Janjuah also highlighted the fact that surges such as the past week are not uncommon in long-term bear markets, but they shouldn't fool anyone.

Here's his reminder:

It is important to remember that in bear markets the strength is to the downside, the violence is to the upside, with counter-trend rallies in bear markets often being the most painful. Markets simply do not go down (or up) in straight lines. But if I am right that this bounce is over, we should continue to see a series of lower lows and lower highs in stocks around the globe.

While the reasons for the coming downturn are plentiful, in Janjuah's opinion, central bankers have played a particularly notable role for setting up the decline.

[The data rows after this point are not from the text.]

(* ===== verification/MailboxContinuation.v ===== *)
(** * Mailbox: continuations of host plans

    [orchestration/mailbox/continuation.go] and [host_plan_binding.go]: a delivery in
    flight can be saved as a sealed continuation; later one resume request claims it,
    marks it running and commits a result. The operations go through the store's
    [continuationMutate], which runs them on a clone of the state. The deployment scopes
    of [core/types/deployment_scope.go] decide who may resume. JSON, [%q] and SHA-256 are
    functions of the class [ContinuationCodec]; the contexts of the calls are live. *)
From S2P Require Import Prelude GoStrings GoNum CoreTypes MailboxTypes MailboxState MailboxSnapshot.
From S2P Require Import Paging MailboxStore MailboxFacade.

Local Open Scope bool_scope.
Local Open Scope string_scope.
Local Open Scope list_scope.
Local Open Scope Z_scope.

(** ** Deployment scopes *)

Definition DeploymentScopeVersion := "deployment_scope.v1".
Definition DeploymentProfileSameHost := "same_host_single_writer_sequential_reopen".
Definition DeploymentProfileMultiInstance := "multi_instance".
Definition WriterScopeSingleWriter := "single_writer".
Definition WriterScopeMultiWriter := "multi_writer".
Definition FencingScopeSourceOwner := "source_owner".
Definition FencingScopeDistributed := "distributed".
Definition TransactionScopeSequentialReopen := "sequential_reopen".
Definition TransactionScopeMultiWriterCAS := "multi_writer_cas".

Inductive DeploymentError : Type :=
| ErrDeploymentUnsupported
| ErrForeignWriter
| ErrStaleWriter
| ErrDeploymentConflict.

(** [DeploymentScope{}]. *)
Definition noScope : DeploymentScope := mkDeploymentScope "" "" "" "" "" "" "" "" false "".

Definition scopeOwner (owner : string) : string :=
  let owner := TrimSpace owner in if owner =s? "" then "source-owner" else owner.

Definition SameHostSingleWriterScope (owner evidence : string) : DeploymentScope :=
  let owner := scopeOwner owner in
  mkDeploymentScope DeploymentScopeVersion DeploymentProfileSameHost WriterScopeSingleWriter
    FencingScopeSourceOwner TransactionScopeSequentialReopen owner ("fence:" +:+ owner) (TrimSpace evidence) true "".

Definition CoordinatedMultiWriterScope (owner evidence : string) : DeploymentScope :=
  let owner := scopeOwner owner in
  mkDeploymentScope DeploymentScopeVersion DeploymentProfileMultiInstance WriterScopeMultiWriter
    FencingScopeDistributed TransactionScopeMultiWriterCAS owner ("coordinator:" +:+ owner) (TrimSpace evidence)
    true "".

Definition DefaultDeploymentScope (owner reason : string) : DeploymentScope :=
  let s := SameHostSingleWriterScope owner "fixture:deployment-scope.v1" in
  let reason := TrimSpace reason in
  mkDeploymentScope (ds_Version s) (ds_Profile s) (ds_WriterScope s) (ds_FencingScope s) (ds_TransactionScope s)
    (ds_OwnerNamespace s) (ds_WriterFence s) (ds_EvidenceReference s) false
    (if reason =s? "" then "source deployment evidence is unavailable" else reason).

Definition scopeReference (v : string) : bool :=
  ValidString v && negb (TrimSpace v =s? "") && (String.length v <=? MaxHistoryReferenceBytes)%nat.

(** [DeploymentScope.Validate]; the loop over the references fails with one error
    whatever its order. *)
Definition validateScope (s : DeploymentScope) : result DeploymentError unit :=
  require ds_Version s =s? DeploymentScopeVersion orelse ErrDeploymentUnsupported;
  require forallb scopeReference [ds_OwnerNamespace s; ds_WriterFence s; ds_EvidenceReference s]
    orelse ErrDeploymentConflict;
  require negb (ds_Profile s =s? "") && negb (ds_WriterScope s =s? "") && negb (ds_FencingScope s =s? "")
    && negb (ds_TransactionScope s =s? "") orelse ErrDeploymentConflict;
  if negb (ds_Supported s) then
    require negb (TrimSpace (ds_UnsupportedReason s) =s? "")
      && (String.length (ds_UnsupportedReason s) <=? MaxHistoryReferenceBytes)%nat orelse ErrDeploymentUnsupported;
    Ok tt
  else
    let local := (ds_Profile s =s? DeploymentProfileSameHost) && (ds_WriterScope s =s? WriterScopeSingleWriter)
                 && (ds_FencingScope s =s? FencingScopeSourceOwner)
                 && (ds_TransactionScope s =s? TransactionScopeSequentialReopen) in
    let coordinated := (ds_Profile s =s? DeploymentProfileMultiInstance)
                       && (ds_WriterScope s =s? WriterScopeMultiWriter)
                       && (ds_FencingScope s =s? FencingScopeDistributed)
                       && (ds_TransactionScope s =s? TransactionScopeMultiWriterCAS) in
    require local || coordinated orelse ErrDeploymentUnsupported;
    Ok tt.

Definition ValidateWriter (s : DeploymentScope) (owner fence : string) : result DeploymentError unit :=
  _ ←ₑ validateScope s;
  require TrimSpace owner =s? ds_OwnerNamespace s orelse ErrForeignWriter;
  require TrimSpace fence =s? ds_WriterFence s orelse ErrStaleWriter;
  Ok tt.

(** [DeploymentScope.Check]: an empty dimension of the request asks for nothing. *)
Definition checkScope (s : DeploymentScope) (q : DeploymentRequest) : result DeploymentError unit :=
  let asks v have := (v =s? "") || (v =s? have) in
  _ ←ₑ validateScope s;
  require ds_Supported s orelse ErrDeploymentUnsupported;
  require asks (dq_Profile q) (ds_Profile s) orelse ErrDeploymentUnsupported;
  require asks (dq_WriterMode q) (ds_WriterScope s) orelse ErrDeploymentUnsupported;
  require asks (dq_Fencing q) (ds_FencingScope s) orelse ErrDeploymentUnsupported;
  require asks (dq_Transaction q) (ds_TransactionScope s) orelse ErrDeploymentUnsupported;
  if negb (dq_OwnerNamespace q =s? "") || negb (dq_WriterFence q =s? "")
  then ValidateWriter s (dq_OwnerNamespace q) (dq_WriterFence q)
  else Ok tt.

(** A scope that is attached and does not admit the request. *)
Definition scopeRefuses (s : DeploymentScope) (q : DeploymentRequest) : bool :=
  negb (bool_decide (s = noScope)) && negb (is_ok (checkScope s q)).

(** ** Capabilities ([core/types/continuation_capabilities.go]) *)

Definition NativeContinuationVersion := "native_continuation.v1".
Definition UnsupportedReasonMailboxHandlerSafePoint := "mailbox_handler_safe_point_unsupported".

Record PauseReasonCapability : Type := mkPauseReasonCapability {
  pc_Supported : bool;
  pc_EvidenceReference : string;
  pc_UnsupportedReason : string
}.

(** A nil map reads as an empty one. *)
Record ContinuationCapabilities : Type := mkContinuationCapabilities {
  ca_ProfileVersion : string;
  ca_SourceNamespace : string;
  ca_ContractVersion : string;
  ca_ModuleRevision : string;
  ca_APIVersion : string;
  ca_RetentionPolicy : string;
  ca_ExpiryPolicy : string;
  ca_CheckpointCreation : bool;
  ca_CrossProcessRestore : bool;
  ca_HandlerExecutionSafePoint : bool;
  ca_PauseReasons : list string;
  ca_EvidenceReferences : gmap string string;
  ca_UnsupportedReasons : gmap string string;
  ca_PauseReasonEvidence : gmap string PauseReasonCapability;
  ca_Deployment : DeploymentScope
}.

(** ** Sealed continuations *)

Definition MailboxContinuationVersion := "mailbox_continuation.v1".
Definition MailboxPauseInputRequired := "input_required".
Definition MailboxPauseApprovalRequired := "approval_required".
Definition MailboxPauseBudgetExhausted := "budget_exhausted".

Definition validMailboxPauseReason (r : string) : bool :=
  (r =s? MailboxPauseInputRequired) || (r =s? MailboxPauseApprovalRequired) || (r =s? MailboxPauseBudgetExhausted).

(** [json.Marshal], which may fail, [strconv.Quote] and the hexadecimal SHA-256. *)
Class ContinuationCodec : Type := {
  mailboxContinuationJSON : MailboxContinuation -> option string;
  resumeRequestJSON : MailboxResumeRequest -> option string;
  quoted : string -> string;
  sum256Hex : string -> string
}.

(** [MailboxContinuationRef.Validate]. *)
Definition validateContinuationRef (r : MailboxContinuationRef) : result MailboxError unit :=
  require (cf_SchemaVersion r =s? MailboxContinuationVersion)
    && forallb (fun v => negb (v =s? ""))
         [cf_CheckpointID r; cf_Digest r; cf_OwnerNamespace r; cf_MessageID r; cf_DeliveryID r; cf_LeaseID r;
          cf_AttemptCausation r; cf_RunID r]
    orelse ErrMailboxContinuationMalformed;
  Ok tt.

Definition normalizeHostPlanBindingCheck (b : HostPlanBinding) : result MailboxError unit :=
  _ ←ₑ normalizeHostPlanBinding b; Ok tt.

Definition Day : Duration := 24 * 60 * Minute.

Section continuations.
Context {codec : ContinuationCodec}.
Lemma demo_workers policy : policy = "nack" \/ policy = "requeue" ->
  NewWorker (demoConfig policy) "w5" = Ok (demoWorker policy "w5").
Proof. intros [-> | ->]; vm_compute; reflexivity. Qed.

Lemma worker_settles_delivery_witness :
  exists m' processed, RunOnce (demoWorker "nack" "w5") (demoRound (t0 + 2 * Second) (HandlerFailed "boom")) demoBox
    = (m', (processed, None)).
Proof.
  destruct (worker_settles_delivery (demoConfig "nack") "w5" (demoWorker "nack" "w5")
    (demoRound (t0 + 2 * Second) (HandlerFailed "boom")) demoBox (demo_workers "nack" (or_introl eq_refl))
    demoBox_reachable) as (m' & p & H & _).
  - apply (demo_calm 2). vm_compute. discriminate.
  - split; [reflexivity | vm_compute; discriminate].
  - intros id. constructor; [|constructor]. split; [reflexivity | vm_compute; discriminate].
  - exact (ex_intro _ m' (ex_intro _ p H)).
Defined.

Lemma worker_comes_to_rest_witness :
  exists m' flags,
    Run (demoWorker "requeue" "w5")
      (replicate 10 (demoRound (t0 + 60 * Second) (HandlerPanicked "nil map"))) demoBox = (m', (flags, None))
    /\ false ∈ flags.
Proof.
  destruct (worker_comes_to_rest (demoConfig "requeue") "w5" (demoWorker "requeue" "w5")
    (replicate 10 (demoRound (t0 + 60 * Second) (HandlerPanicked "nil map"))) demoBox
    (demo_workers "requeue" (or_intror eq_refl)) eq_refl demoBox_reachable) as (m' & flags & H & _ & Hin).
  - apply Forall_replicate. split; [|split; [|constructor; [|constructor]]];
      (split; [reflexivity | vm_compute; discriminate]).
  - vm_compute. reflexivity.
  - exact (ex_intro _ m' (ex_intro _ flags (conj H Hin))).
Defined.

(** The lease of a worker without heartbeats runs out and the consume of another worker
    puts the message back into the queue; the acknowledgement is then refused, and the
    refusal ends the loop of the first worker. *)
Definition slowRound : Round MemoryStore :=
  mkRound (demoMailboxEnv (t0 + 2 * Second))
    [Others (fun m => (ConsumeWithLease (demoMailboxEnv (t0 + 60 * Second)) m "w6" (30 * Second) true).1)]
    (demoMailboxEnv (t0 + 61 * Second)) (fun _ => HandlerDone).
(** A host-plan binding is never changed. *)
Lemma evolves_binding s s' id r r' :
  evolves (view s) (view s') -> m_Records s !! id = Some r -> m_Records s' !! id = Some r' ->
  ev_HostPlanBinding (mr_Envelope r') = ev_HostPlanBinding (mr_Envelope r).
Proof.
  intros [_ He] Hr Hr'. destruct (He id r Hr) as (r2 & Hr2 & _ & [E _]). cbn in Hr2. rewrite Hr' in Hr2.
  injection Hr2 as <-. rewrite E. by destruct (mr_Envelope r).
Qed.

(** ** The clone *)

(** The invariant does not read the name of the backend. *)
Lemma inv_backend v b : mailbox_inv v -> mailbox_inv (mkView (v_Records v) (v_Queue v) (v_Idempotency v)
  (v_Stats v <| ms_Backend := b |>) (v_Policy v)).
Proof.
  intros [Hp Hr Hn Hq Hqt Hc Hk]. split; try done. cbn. unfold counted in *. decompose_Forall_hyps.
  repeat (constructor; [done|]). constructor.
Qed.

(** The messages and continuations of two states are the same. *)
Record sameContent (s s' : mailboxState) : Prop := {
  sc_records : m_Records s' = m_Records s;
  sc_continuations : m_Continuations s' = m_Continuations s;
  sc_policy : m_Policy s' = m_Policy s
}.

"We are entering an extremely worrying time and we have got here even faster that I had feared - a place where monetary policy and central banks become the problem and not the cure," Janjuah wrote. "The Fed is in a hole of its own making by using self-serving metrics to fix a debt and asset bubble crisis with a policy that relies on more debt and even bigger asset bubbles."

With the European Central Bank and Bank of Japan meeting soon and introducing more easing Janjuah believes that all of these institutions have lost credibility and due to that he was inclined "to consider even more bearish targets" for stocks, but will wait.